Sarà “Tristano e Isotta” il Bruscello poliziano che andrà in scena a Montepulciano (Si), dall’11 al 15 agosto, nel suggestivo contesto di Piazza Grande davanti alla Cattedrale. Si tratta della 74esima edizione di questo spettacolo, diventato uno degli appuntamenti più importanti del teatro popolare italiano, organizzato dal 1939 dalla Compagnia Popolare del Bruscello di Montepulciano, interpretato e cantato con arie popolari da attori non professionisti (studenti, impiegati, liberi professionisti, pensionati e artigiani), e 100 comparse, dai 6 ai 70 anni e un’orchestra di 20 elementi.

In una conferenza stampa a Firenze, è stato presentato il programma dello spettacolo, alla presenza del presidente della Compagnia popolare del Bruscello, Marco Giannotti, del direttore artistico, Franco Romani, del direttore dell’orchestra, Alessio Tiezzi e del sindaco di Montepulciano, Andrea Rossi.

“Tristano e Isotta” è il secondo appuntamento della trilogia, dedicata al mito dell’amore e che ha visto andare in scena nel 2012 “Orfeo e Euridice”, mentre nel 2014 toccherà a “Romeo e Giulietta”. Le musiche sono del maestro Alessio Tiezzi, la direzione artistica affidata a Franco Romani, regia e scene sempre di Romani in collaborazione con Stefano Bernardini mentre i testi sono di due giovani ma già affermate bruscellanti (così si chiamano i componenti della compagnia): Chiara Protasi, protagonista di molti degli ultimi bruscelli, e Irene Tofanini, già autrice e cantante degli spettacoli ispirati alla trilogia su Dante Alighieri, Ugolino, Pia De Tolomei e Francesco d’Assisi con le musiche del maestro Luciano Garosi.

Il racconto delle vicende dei due personaggi, Tristano e Isotta è uno dei più famosi e struggenti miti della tradizione occidentale; la sua origine è celtica, ma le prime redazioni sono state realizzate da poeti normanni.
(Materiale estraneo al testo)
(* ===== verification/PublicID.v ===== *)
(** * internal/publicid: encrypted public identifiers

    A 64-bit row id is encrypted with XTEA under a key derived per namespace,
    written in base 62 over eleven characters and given the namespace's prefix.
    HMAC-SHA256 of the Go library is a member of a class with its documented
    output length; nothing else about it is needed for the round trips. *)
From S2P Require Import Prelude GoStrings.

Class Hmac := {
  hmac_sha256 : string -> string -> string;
  hmac_sha256_length : forall k msg, String.length (hmac_sha256 k msg) = 32%nat;
}.

(** ** Data *)

Record NamespaceConfig := { nc_Name : string; nc_Prefix : string }.

(** The XTEA key [[4]uint32]. *)
Definition xkey : Type := Z * Z * Z * Z.

Record Namespace := { ns_Name : string; ns_Prefix : string; ns_key : xkey }.

Record Encoder := { enc_secret : string; enc_namespaces : gmap string Namespace }.

Definition Base62Alphabet : string :=
  "0123456789ABCDEFGHIJKLMNOPQRSTUVWXYZabcdefghijklmnopqrstuvwxyz".

(** ** XTEA *)

Definition xteaDelta : Z := 2654435769.   (* 0x9E3779B9 *)
Definition xteaRounds : nat := 32.

(** [key[i]] for [i] in 0..3. *)
Definition key_at (key : xkey) (i : Z) : Z :=
  let '(k0, k1, k2, k3) := key in
  if decide (i = 0) then k0 else if decide (i = 1) then k1
  else if decide (i = 2) then k2 else k3.

(** [((v << 4) ^ (v >> 5)) + v] on [uint32]. *)
Definition mix (v : Z) : Z := u32 (Z.lxor (u32 (Z.shiftl v 4)) (Z.shiftr v 5) + v).

(** The loop bodies, on [(v0, v1, sum)]. *)
Definition enc_round (key : xkey) (st : Z * Z * Z) : Z * Z * Z :=
  let '(v0, v1, sum) := st in
  let v0 := u32 (v0 + Z.lxor (mix v1) (u32 (sum + key_at key (Z.land sum 3)))) in
  let sum := u32 (sum + xteaDelta) in
  let v1 := u32 (v1 + Z.lxor (mix v0) (u32 (sum + key_at key (Z.land (Z.shiftr sum 11) 3)))) in
  (v0, v1, sum).

Definition dec_round (key : xkey) (st : Z * Z * Z) : Z * Z * Z :=
  let '(v0, v1, sum) := st in
  let v1 := u32 (v1 - Z.lxor (mix v0) (u32 (sum + key_at key (Z.land (Z.shiftr sum 11) 3)))) in
  let sum := u32 (sum - xteaDelta) in
  let v0 := u32 (v0 - Z.lxor (mix v1) (u32 (sum + key_at key (Z.land sum 3)))) in
  (v0, v1, sum).

(** [(uint64(v0) << 32) | uint64(v1)] *)
Definition join64 (v0 v1 : Z) : Z := Z.lor (u64 (Z.shiftl v0 32)) v1.

Definition xteaEncrypt (v : Z) (key : xkey) : Z :=
  let '(v0, v1, _) := Nat.iter xteaRounds (enc_round key) (u32 (Z.shiftr v 32), u32 v, 0) in
  join64 v0 v1.

Definition xteaDecrypt (v : Z) (key : xkey) : Z :=
  let sum := Nat.iter xteaRounds (fun s => u32 (s + xteaDelta)) 0 in
  let '(v0, v1, _) := Nat.iter xteaRounds (dec_round key) (u32 (Z.shiftr v 32), u32 v, sum) in
  join64 v0 v1.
La forma scritta della storia dei due amanti risale al 1200, con un romanzo incompiuto di Goffredo di Strasburgo, nel quale è presente una sottile caratterizzazione dei personaggi. In Italia, attraverso il romanzo del Tristano in prosa, la leggenda conosce nei secoli numerose rielaborazioni. Tristano e Isotta sono stati nei secoli, per molti artisti, soggetti per quadri e coreografie e anche per il cinema è stato fonte di molte produzioni a partire dagli esordi.

Il Bruscello, a sua volta, reinterpreta a modo suo la storia tradizionale, riducendo il numero dei personaggi a 19, con Tristano interpretato da Marco Banini, Isotta da Irene Tofanini e poi, tra gli altri, Chiara Protasi nei panni di Edana a, Re Marco interpretato da Stefano Bernardini, Melot da Matteo Benvenuti mentre le figure tradizionali dello storico e del cantastorie sono portate in scena da Marco Giannotti e Alessandro Zazzaretta.

“Vogliamo dare un messaggio di coralità e di condivisione delle parti cantate  – ha detto il maestro Alessio Tiezzi – mentre l’utilizzo costante degli archi contribuisce a dare in certe parti una sfumatura più colta all’impianto popolare”.

“Un Bruscello che volutamente ci frena sull’evoluzione forse eccessiva dello spettacolo in questi ultimi anni – ha spiegato il direttore artistico Franco Romani –  che ci stava facendo perdere di vista alcune caratteristiche che il nostro modo di fare teatro deve mantenere per rimanere legato alla tradizione. Un legame dal quale non possiamo prescindere, mantenendo la narrazione della storia che è caratterizzata  dagli equilibri di comprensione popolare. Sarà dunque un bello spettacolo quello che ci accingiamo a presentare, con tutte le componenti che ha sempre avuto: amore, passione, vendetta, tradimento. Ma anche gioia, balletto, stornelli, canto dei bambini e le anticipazioni cantate dallo storico e dal cantastorie”.